I decided to seek a rheumatologist in a large city, about 1.5-2 hour drive from my house.  I searched very hard on the web, reading reviews about the doctors.  And I found a very well reviewed female rheumatologist in a specialty clinic.  My thinking was that if it was a specialty clinic in such a large city, the chance of her leaving office would be low.  I called the clinic and made an appointment.

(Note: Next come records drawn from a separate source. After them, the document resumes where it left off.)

(* ===== verification/Amounts.v ===== *)
(** Token amounts as decimal labels and spending limits
    (web/packages/smart-account-vaults/src/spending-limits.ts), and the plan of a stable
    swap (src/features/yield-routing/domain/swap-lanes.ts).

    Times and periods are integers of seconds below 2^53: the floor of a quotient of
    such numbers is the integer quotient. *)
From S2P Require Import Prelude JsString Json.

(** ** Spending limits *)
Inductive SpendingLimitPeriod := OneTime | Day | Week | Month | Custom.

Definition getSpendingLimitPeriodSeconds (period : SpendingLimitPeriod) : option Z :=
  match period with
  | OneTime => None
  | Day => Some (24 * 60 * 60)
  | Week => Some (7 * 24 * 60 * 60)
  | Month => Some (30 * 24 * 60 * 60)
  | Custom => None
  end.

(** [args.periodSeconds ?? getSpendingLimitPeriodSeconds(args.period)] *)
Definition resetPeriod (period : SpendingLimitPeriod) (periodSeconds : option Z) : option Z :=
  match periodSeconds with Some s => Some s | None => getSpendingLimitPeriodSeconds period end.

(** A quotient by a period of zero is infinite: it is positive, and [BigInt] of it
    throws. *)
Definition getEffectiveSpendingLimitRemainingAmount (amount : Z) (accumulateUnused : bool)
    (lastReset now : Z) (period : SpendingLimitPeriod) (periodSeconds : option Z)
    (remainingAmount : Z) : result Z :=
  match resetPeriod period periodSeconds with
  | None => Ok remainingAmount
  | Some reset =>
      let elapsed := now - lastReset in
      if elapsed <=? reset then Ok remainingAmount
      else if reset =? 0 then
        if accumulateUnused then throwRange "The number Infinity cannot be converted to a BigInt"
        else Ok amount
      else
        let periodsPassed := elapsed / reset in
        if periodsPassed <=? 0 then Ok remainingAmount
        else Ok (if accumulateUnused then remainingAmount + amount * periodsPassed else amount)
  end.

(** With a period of zero the answer is NaN. *)
Definition getSpendingLimitNextReset (lastReset now : Z) (period : SpendingLimitPeriod)
    (periodSeconds : option Z) : option json_number :=
  match resetPeriod period periodSeconds with
  | None => None
  | Some reset =>
      if reset =? 0 then Some JOther
      else
        let elapsed := Z.max 0 (now - lastReset) in
        Some (JInt (lastReset + (elapsed / reset + 1) * reset))
  end.

(** ** Labels *)
Definition formatTokenAmount (amountRaw decimals : Z) : string :=
  if decimals =? 0 then bigint_toString amountRaw
  else
    let base := 10 ^ decimals in
    let whole := Z.quot amountRaw base in
    let fraction := Z.rem amountRaw base in
    if fraction =? 0 then bigint_toString whole
    else
      unchars (chars (bigint_toString whole) ++ ["."%char] ++
               strip_trailing_zeros (padStart0 (Z.to_nat decimals) (chars (bigint_toString fraction)))).

(** A decimal numeral: digits, and after a point further digits when there are any. *)
Definition numeral (s : string) (whole frac : list ascii) : Prop :=
  chars s = whole ++ (match frac with [] => [] | _ => "."%char :: frac end) /\
  all_digits whole = true /\ forallb is_digit frac = true.

Lemma forallb_replicate0 k : forallb is_digit (replicate k "0"%char) = true.
Proof. induction k; simpl; auto. Qed.

(** The digits of a fraction below [10 ^ n], without trailing zeros, are worth it. *)
Lemma fraction_digits n f : 0 < f < 10 ^ Z.of_nat n ->
  let frac := strip_trailing_zeros (padStart0 n (chars (bigint_toString f))) in
  forallb is_digit frac = true /\ frac <> [] /\ last frac <> Some "0"%char /\ (length frac <= n)%nat /\
  dec_value frac * 10 ^ (Z.of_nat n - Z.of_nat (length frac)) = f.
Proof.
  intros Hf frac. destruct (bigint_toString_nonneg f ltac:(lia)) as [Hd Hv].
  apply all_digits_forallb in Hd as [Hd _].
  destruct (bigint_toString_leading f ltac:(lia)) as (c & l & El & Hc & Hnz & Hl).
  assert (Hlen : (length (chars (bigint_toString f)) <= n)%nat).
  { pose proof (dec_value_lower c l Hc Hnz Hl) as Hlow. rewrite <- El, Hv in Hlow. rewrite El. cbn [length].
    destruct (Nat.le_gt_cases (S (length l)) n) as [|Hgt]; [done|exfalso].
    pose proof (Z.pow_le_mono_r 10 (Z.of_nat n) (Z.of_nat (length l)) ltac:(lia) ltac:(lia)). lia. }
  set (p := padStart0 n (chars (bigint_toString f))) in *.
  assert (Hp : length p = n) by (by apply padStart_length).
  assert (Hpv : dec_value p = f) by (unfold p; by rewrite dec_value_padStart).
  assert (Hpd : forallb is_digit p = true).
  { unfold p, padStart0. rewrite forallb_app, Hd, andb_true_r. apply forallb_replicate0. }
  destruct (strip_trailing_zeros_spec p) as (k & Hk). fold frac in Hk.
  assert (Hv2 : dec_value frac * 10 ^ Z.of_nat k = f).
  { rewrite <- Hpv, Hk, dec_value_split, length_replicate.
    assert (Hz : dec_value (replicate k "0"%char) = 0).
    { clear. induction k as [|k IH]; [done|].
      replace (S k) with (k + 1)%nat by lia. rewrite replicate_add, dec_value_split, IH. done. }
    rewrite Hz. lia. }
  assert (Hn : (length frac + k)%nat = n) by (rewrite <- Hp, Hk, length_app, length_replicate; done).
  split_and!.
  - rewrite Hk, forallb_app in Hpd. by apply andb_true_iff in Hpd as [? _].
  - intros E. rewrite E in Hv2. unfold dec_value in Hv2. simpl in Hv2. lia.
  - apply strip_trailing_zeros_last.
  - lia.
  - by replace (Z.of_nat n - Z.of_nat (length frac)) with (Z.of_nat k) by lia.
Qed.

Lemma formatTokenAmount_label amountRaw decimals : 0 <= amountRaw -> 0 <= decimals ->
  exists whole frac, numeral (formatTokenAmount amountRaw decimals) whole frac /\
    Z.of_nat (length frac) <= decimals /\ last frac <> Some "0"%char /\
    dec_value whole * 10 ^ decimals + dec_value frac * 10 ^ (decimals - Z.of_nat (length frac)) = amountRaw.
Proof.
  intros Ha Hd. unfold formatTokenAmount, numeral. destruct (Z.eqb_spec decimals 0) as [->|Hd0].
  { destruct (bigint_toString_nonneg amountRaw Ha) as [H1 H2].
    exists (chars (bigint_toString amountRaw)), []. rewrite app_nil_r. split_and!; try done.
    rewrite H2. unfold dec_value. simpl. lia. }
  assert (Hb : 0 < 10 ^ decimals) by (apply Z.pow_pos_nonneg; lia).
  rewrite Z.quot_div_nonneg, Z.rem_mod_nonneg by lia.
  set (w := amountRaw / 10 ^ decimals). set (f := amountRaw mod 10 ^ decimals).
  assert (Hw : 0 <= w) by (by apply Z.div_pos).
  assert (Hf : 0 <= f < 10 ^ decimals) by (by apply Z.mod_pos_bound).
  assert (Hwf : amountRaw = 10 ^ decimals * w + f) by (apply Z.div_mod; lia).
  destruct (bigint_toString_nonneg w Hw) as [H1 H2].
  destruct (Z.eqb_spec f 0) as [Hf0|Hf0].
  - exists (chars (bigint_toString w)), []. rewrite app_nil_r. split_and!; try done.
    rewrite H2. unfold dec_value. simpl. lia.
  - destruct (fraction_digits (Z.to_nat decimals) f) as (F1 & F2 & F3 & F4 & F5);
      [rewrite Z2Nat.id by lia; lia|].
    set (frac := strip_trailing_zeros _) in *. rewrite Z2Nat.id in F5 by lia.
    exists (chars (bigint_toString w)), frac. rewrite chars_unchars. split_and!; try done; [|lia|].
    + by destruct frac.
    + rewrite H2, F5. lia.
Qed.

(** The label of a token amount is a plain decimal numeral worth exactly that amount:
    digits, and after a point at most as many digits as the mint has decimals, the last
    one not a zero. *)
Theorem token_label_exact (amountRaw decimals : Z) : 0 <= amountRaw -> 0 <= decimals ->
  exists whole frac, numeral (formatTokenAmount amountRaw decimals) whole frac /\
    Z.of_nat (length frac) <= decimals /\ last frac <> Some "0"%char /\
    dec_value whole * 10 ^ decimals + dec_value frac * 10 ^ (decimals - Z.of_nat (length frac)) = amountRaw.
Proof. apply formatTokenAmount_label. Qed.

(** A periodic limit is untouched until strictly more than one period has passed
    since the last reset; after that it is the full amount again or, when unused
    amounts accumulate, the remainder plus one amount per whole period. The next reset
    shown is the first time after now that is a whole number of periods from the last
    reset. *)
Theorem spending_limit_reset (amount remaining lastReset now reset : Z) (period : SpendingLimitPeriod)
    (periodSeconds : option Z) :
  resetPeriod period periodSeconds = Some reset -> 0 < reset -> lastReset <= now ->
  (now <= lastReset + reset -> forall acc,
     getEffectiveSpendingLimitRemainingAmount amount acc lastReset now period periodSeconds remaining
     = Ok remaining) /\
  (lastReset + reset < now ->
     getEffectiveSpendingLimitRemainingAmount amount false lastReset now period periodSeconds remaining
     = Ok amount /\
     exists n, 1 <= n /\ lastReset + n * reset <= now < lastReset + (n + 1) * reset /\
       getEffectiveSpendingLimitRemainingAmount amount true lastReset now period periodSeconds remaining
       = Ok (remaining + n * amount)) /\
  exists next n, getSpendingLimitNextReset lastReset now period periodSeconds = Some (JInt next) /\
    next = lastReset + n * reset /\ now < next <= now + reset.
Proof.
  intros Hr H0 Hn. unfold getEffectiveSpendingLimitRemainingAmount, getSpendingLimitNextReset.
  rewrite Hr. cbv zeta. destruct (Z.eqb_spec reset 0); [lia|].
  pose proof (Z.div_mod (now - lastReset) reset ltac:(lia)) as Hd.
  pose proof (Z.mod_pos_bound (now - lastReset) reset H0) as Hm.
  set (q := (now - lastReset) / reset) in *. split_and!.
  - intros H acc. destruct (Z.leb_spec (now - lastReset) reset); [done|lia].
  - intros H. destruct (Z.leb_spec (now - lastReset) reset); [lia|].
    assert (1 <= q) by (apply Z.div_le_lower_bound; lia).
    destruct (Z.leb_spec q 0); [lia|]. split; [done|]. exists q. split_and!; [lia..|]. f_equal. lia.
  - rewrite Z.max_r by lia. exists (lastReset + (q + 1) * reset), (q + 1). split_and!; [done..|lia|lia].
Qed.

(** ** Stable swaps *)
Inductive SwapLane :=
| SameMint
| LoyalHub (inputMint outputMint : string) (amountIn minOut maxFeeBps : Z)
| Jupiter (inputMint outputMint : string) (amountIn minOut : Z).

Record HubLiquidityQuote := {
  hub_inputMint : string; hub_outputMint : string; hub_amountIn : Z; hub_minOut : Z; hub_maxFeeBps : Z;
}.
Record JupiterQuote := {
  jup_inputMint : string; jup_outputMint : string; jup_amountIn : Z; jup_minOut : Z;
}.
Record StableSwapRouteInput := {
  in_inputMint : string; in_outputMint : string; in_amountIn : Z; in_minOut : Z;
  in_hub : option HubLiquidityQuote; in_jupiter : option JupiterQuote;
}.

Definition planHubFill (input : StableSwapRouteInput) : result (option (Z * SwapLane)) :=
  match in_hub input with
  | None => Ok None
  | Some hub =>
      if negb (String.eqb (hub_inputMint hub) (in_inputMint input)) ||
         negb (String.eqb (hub_outputMint hub) (in_outputMint input)) ||
         (hub_amountIn hub <=? 0) || (hub_minOut hub <=? 0)
      then Ok None
      else if in_amountIn input <? hub_amountIn hub then
        throwError "hub fill cannot exceed route input amount"
      else Ok (Some (hub_amountIn hub,
        LoyalHub (in_inputMint input) (in_outputMint input) (hub_amountIn hub) (hub_minOut hub)
          (hub_maxFeeBps hub)))
  end.

Definition jupiterFits (input : StableSwapRouteInput) (residualIn : Z) (j : JupiterQuote) : bool :=
  String.eqb (jup_inputMint j) (in_inputMint input) &&
  String.eqb (jup_outputMint j) (in_outputMint input) && (jup_amountIn j =? residualIn).

Definition planStableSwapRoute (input : StableSwapRouteInput) : result (list SwapLane) :=
  if in_amountIn input <=? 0 then throwError "amountIn must be positive"
  else if String.eqb (in_inputMint input) (in_outputMint input) then Ok [SameMint]
  else
    hubFill ← planHubFill input;
    let lanes := match hubFill with Some f => [f.2] | None => [] end in
    let residualIn := in_amountIn input - match hubFill with Some f => f.1 | None => 0 end in
    if 0 <? residualIn then
      match in_jupiter input with
      | Some j =>
          if jupiterFits input residualIn j then
            Ok (lanes ++ [Jupiter (in_inputMint input) (in_outputMint input) (jup_amountIn j) (jup_minOut j)])
          else throwError "missing Jupiter residual quote"
      | None => throwError "missing Jupiter residual quote"
      end
    else Ok lanes.

Definition lane_amount (l : SwapLane) : Z :=
  match l with SameMint => 0 | LoyalHub _ _ a _ _ => a | Jupiter _ _ a _ => a end.
Definition lane_mints (l : SwapLane) : option (string * string) :=
  match l with SameMint => None | LoyalHub i o _ _ _ => Some (i, o) | Jupiter i o _ _ => Some (i, o) end.

(** A planned swap between two mints spends exactly the route's input: every lane is
    between the route's mints with a positive amount, and the amounts add up to it; a
    swap within one mint is the trivial lane; an amount that is not positive is
    refused. *)
Theorem swap_lanes_spend_input (input : StableSwapRouteInput) (lanes : list SwapLane) :
  planStableSwapRoute input = Ok lanes ->
  0 < in_amountIn input /\
  (in_inputMint input = in_outputMint input -> lanes = [SameMint]) /\
  (in_inputMint input <> in_outputMint input ->
   foldr (fun l acc => lane_amount l + acc) 0 lanes = in_amountIn input /\
   Forall (fun l => 0 < lane_amount l /\
                    lane_mints l = Some (in_inputMint input, in_outputMint input)) lanes).
Proof.
  unfold planStableSwapRoute. destruct (Z.leb_spec (in_amountIn input) 0); [done|].
  destruct (String.eqb_spec (in_inputMint input) (in_outputMint input)) as [He|He].
  { intros [= <-]. split_and!; done. }
  intros H0. split_and!; [done|done|]. intros _. simpl_bind H0.
  assert (Hf : match v with Some (a, l) => 0 < a <= in_amountIn input /\ lane_amount l = a /\
                 lane_mints l = Some (in_inputMint input, in_outputMint input) | None => True end).
  { unfold planHubFill in E. destruct (in_hub input) as [hub|]; [|by injection E as <-].
    destruct (negb _ || _ || _ || _) eqn:Eg; [by injection E as <-|].
    rewrite !orb_false_iff in Eg. destruct Eg as [[[_ _] Eg] _]. apply Z.leb_gt in Eg.
    destruct (Z.ltb_spec (in_amountIn input) (hub_amountIn hub)); [done|]. injection E as <-.
    split_and!; (done || lia). }
  assert (Hj : forall j r, jupiterFits input r j = true -> jup_amountIn j = r).
  { intros j r Hj. unfold jupiterFits in Hj. rewrite !andb_true_iff in Hj. by apply Z.eqb_eq, Hj. }
  destruct v as [[a l]|]; cbn [fst snd] in H0; cbv zeta in H0.
  - destruct Hf as (Ha & Hl & Hm). destruct (Z.ltb_spec 0 (in_amountIn input - a)) as [Hr|Hr].
    + destruct (in_jupiter input) as [j|]; [|done]. destruct (jupiterFits _ _ j) eqn:Ej; [|done].
      apply Hj in Ej. injection H0 as <-. simpl. split; [lia|].
      repeat constructor; simpl; (done || lia).
    + injection H0 as <-. simpl. split; [lia|]. repeat constructor; (done || lia).
  - destruct (Z.ltb_spec 0 (in_amountIn input - 0)) as [Hr|Hr]; [|lia].
    destruct (in_jupiter input) as [j|]; [|done]. destruct (jupiterFits _ _ j) eqn:Ej; [|done].
    apply Hj in Ej. injection H0 as <-. simpl. split; [lia|]. repeat constructor; simpl; (done || lia).
Qed.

The first appointment was a dissapointment. Again, she didn’t examine me physically.  Just listened to my history and medication.  I brought the blood test result at the previous clinic.  She even didn’t look at it.  She appeared indifferent and somewhat cold. But she changed my meds. First she increased methotrexate to 20 mg and then tapered down prednisone to 2.5 mg every other day.  This change worked.  Also, she added etodolac (Lodine) to curb the pain.  I felt more energy despite decreasing prednisone.  After all, I might have made a right decision to choose her despite her cold attitude.  Maybe that’s an urban thing.  I also thought that she mostly saw RA patients and their symptoms might be a lot more severe than mine.  With previous rheumatologist, I saw her at least every three months but the new clinic, lupus patients are seen every four months.  And previously I usually had a blood test 10 days before the appointment so that the doctor knew the most recent data, but the new clinic, blood test is done at the visit, so at the time of appointment, the doctor has to work with 4 month old data and my oral explanation.  Still, it seemed working.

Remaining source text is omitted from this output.